### Record excerpts ###
(** * Device scaffold of the integration template (device.py)

    A shallow embedding of [class Device(StatelessHTTPDevice)] and the
    proofs of its wiring properties.

    The Python object graph is kept as it is at run time: a [Device] holds a
    _reference_ to its [MediaPlayerAttributes] object, which lives in a heap
    and is mutated in place by [power_on] / [power_off].  The module logger
    [_LOG] is the list of the calls made on it, in order; which of them a
    handler then writes out is a matter of the logging configuration, set
    outside this module.  Coroutines never await
    anything but each other, so they run as plain sequential computations
    in a state-and-exception monad. *)

From stdpp Require Import base option strings list gmap.

Local Open Scope string_scope.

(** ** External declarations used by device.py *)

Module media_player.

(** Modelled from the spec: "an enumerated set of player states", the
    external [ucapi.media_player.States].  device.py names two of its
    members, [ON] and [OFF]; the others are the library's. *)
Inductive States : Set :=
| UNAVAILABLE | UNKNOWN | ON | OFF | PLAYING | PAUSED | STANDBY | BUFFERING.

#[global] Instance States_eq_dec : EqDecision States.
Proof. solve_decision. Defined.

End media_player.

Module const.

(** Modelled from the spec: [DeviceConfig] "holds identifier, name, address".
    The properties of the device give the first two the type [str] and the
    third [str | None]. *)
Record DeviceConfig : Set := mkDeviceConfig {
  identifier : string;
  name : string;
  address : option string
}.

End const.

Module helpers.

(** Modelled from the spec: "a loosely-typed bag of display attributes, only
    STATE populated", the external dataclass
    [ucapi_framework.helpers.MediaPlayerAttributes].  Besides [STATE] it has
    the fields device.py lists for an implementer to add ([VOLUME], [MUTED],
    [SOURCE], [SOURCE_LIST]); a field not passed to the constructor is
    [None]. *)
Record MediaPlayerAttributes : Set := mkMediaPlayerAttributes {
  STATE : option media_player.States;
  VOLUME : option Z;
  MUTED : option bool;
  SOURCE : option string;
  SOURCE_LIST : option (list string)
}.

(** [MediaPlayerAttributes(STATE=s)]: every other field takes its default. *)
Definition MediaPlayerAttributes_new (s : option media_player.States)
  : MediaPlayerAttributes :=
  {| STATE := s; VOLUME := None; MUTED := None;
     SOURCE := None; SOURCE_LIST := None |}.

(** [attrs.STATE = s], an in-place field assignment. *)
Definition set_STATE (s : option media_player.States)
    (a : MediaPlayerAttributes) : MediaPlayerAttributes :=
  {| STATE := s; VOLUME := VOLUME a; MUTED := MUTED a;
     SOURCE := SOURCE a; SOURCE_LIST := SOURCE_LIST a |}.

End helpers.

(** The constructor's two pass-through arguments; the device never looks
    inside them. *)
Inductive AbstractEventLoop : Set := EventLoop (id : nat).
Inductive BaseConfigManager : Set := ConfigManager (id : nat).

#[local] Unset Elimination Schemes.

(** Values a caller may put in [**kwargs] ([typing.Any]): the built-in
    scalars and containers, and every other object by its identity.  No
    method looks inside them. *)
Inductive Any : Set :=
| AnyNone
| AnyBool (b : bool)
| AnyInt (z : Z)
| AnyStr (s : string)
| AnyList (items : list Any)
| AnyDict (items : list (Any * Any))
| AnyObject (id : nat).

#[local] Set Elimination Schemes.

(** ** Run-time state *)

(** Address of a [MediaPlayerAttributes] object. *)
Definition loc : Set := nat.
(** X5 on the echo server. *)
Lemma executor_fixed_once_connected_echo :
  self (run_all echo_server
                [Use OpList; Close; Use (OpCall (VStr "ping") (VDict [])); Close]
                echo_ready) = self echo_ready.
Proof.
  exact (executor_fixed_once_connected echo_server
           [Use OpList; Close; Use (OpCall (VStr "ping") (VDict [])); Close]
           echo_ready echo_session eq_refl).
Defined.

(** X7 on the echo server, closed twice. *)
Lemma close_repeats_teardown_echo :
  trace (run_all echo_server [Close; Close] echo_ready) =
  trace echo_ready ++ [EvAexit echo_session; EvAexit echo_session].
Proof.
  exact (close_repeats_teardown echo_server 2 echo_ready echo_session eq_refl).
Defined.

(** X10 with no configuration file. *)
Lemma nothing_started_without_operation_no_file :
  events (main echo_server "mcp-config.json" host_json_loads host_json_dumps
               host_str host_format_exc "usage" (mk_args None None true) true None 0)
  = [].
Proof.
  apply (nothing_started_without_operation echo_server "mcp-config.json"
           host_json_loads host_json_dumps host_str host_format_exc "usage").
  left. reflexivity.
Defined.

(** X11 on a call without a tool name. *)
Lemma rejected_call_starts_nothing_no_tool :
  run_script echo_server "mcp-config.json" call_json_loads host_json_dumps
             host_str host_format_exc "usage"
             (mk_args (Some "{no tool}") None false) true (Some "{echo}") 0 =
    (1%Z, [Stderr "Error: 'tool'"; Stderr "Traceback (most recent call last): KeyError"]) /\
  events (main echo_server "mcp-config.json" call_json_loads host_json_dumps
               host_str host_format_exc "usage"
               (mk_args (Some "{no tool}") None false) true (Some "{echo}") 0)
  = [].
Proof.
  refine (rejected_call_starts_nothing echo_server "mcp-config.json"
            call_json_loads host_json_dumps host_str host_format_exc "usage"
            (mk_args (Some "{no tool}") None false) "{echo}" echo_config 0
            "{no tool}" (mk_error "KeyError" "'tool'")
            eq_refl eq_refl eq_refl eq_refl _ _).
  - discriminate.
  - right. exists [("arguments", VDict [])]. repeat split.
Defined.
###
## Your assignment
When you reach the line with "From stdpp Require" in the records above, start writing out lines exactly, and stop once the line with "(** [MediaPlayerAttributes(STATE=s)]: every" has been written; include nothing else.

## Result
From stdpp Require Import base option strings list gmap.

Local Open Scope string_scope.

(** ** External declarations used by device.py *)

Module media_player.

(** Modelled from the spec: "an enumerated set of player states", the
    external [ucapi.media_player.States].  device.py names two of its
    members, [ON] and [OFF]; the others are the library's. *)
Inductive States : Set :=
| UNAVAILABLE | UNKNOWN | ON | OFF | PLAYING | PAUSED | STANDBY | BUFFERING.

#[global] Instance States_eq_dec : EqDecision States.
Proof. solve_decision. Defined.

End media_player.

Module const.

(** Modelled from the spec: [DeviceConfig] "holds identifier, name, address".
    The properties of the device give the first two the type [str] and the
    third [str | None]. *)
Record DeviceConfig : Set := mkDeviceConfig {
  identifier : string;
  name : string;
  address : option string
}.

End const.

Module helpers.

(** Modelled from the spec: "a loosely-typed bag of display attributes, only
    STATE populated", the external dataclass
    [ucapi_framework.helpers.MediaPlayerAttributes].  Besides [STATE] it has
    the fields device.py lists for an implementer to add ([VOLUME], [MUTED],
    [SOURCE], [SOURCE_LIST]); a field not passed to the constructor is
    [None]. *)
Record MediaPlayerAttributes : Set := mkMediaPlayerAttributes {
  STATE : option media_player.States;
  VOLUME : option Z;
  MUTED : option bool;
  SOURCE : option string;
  SOURCE_LIST : option (list string)
}.

(** [MediaPlayerAttributes(STATE=s)]: every other field takes its default. *)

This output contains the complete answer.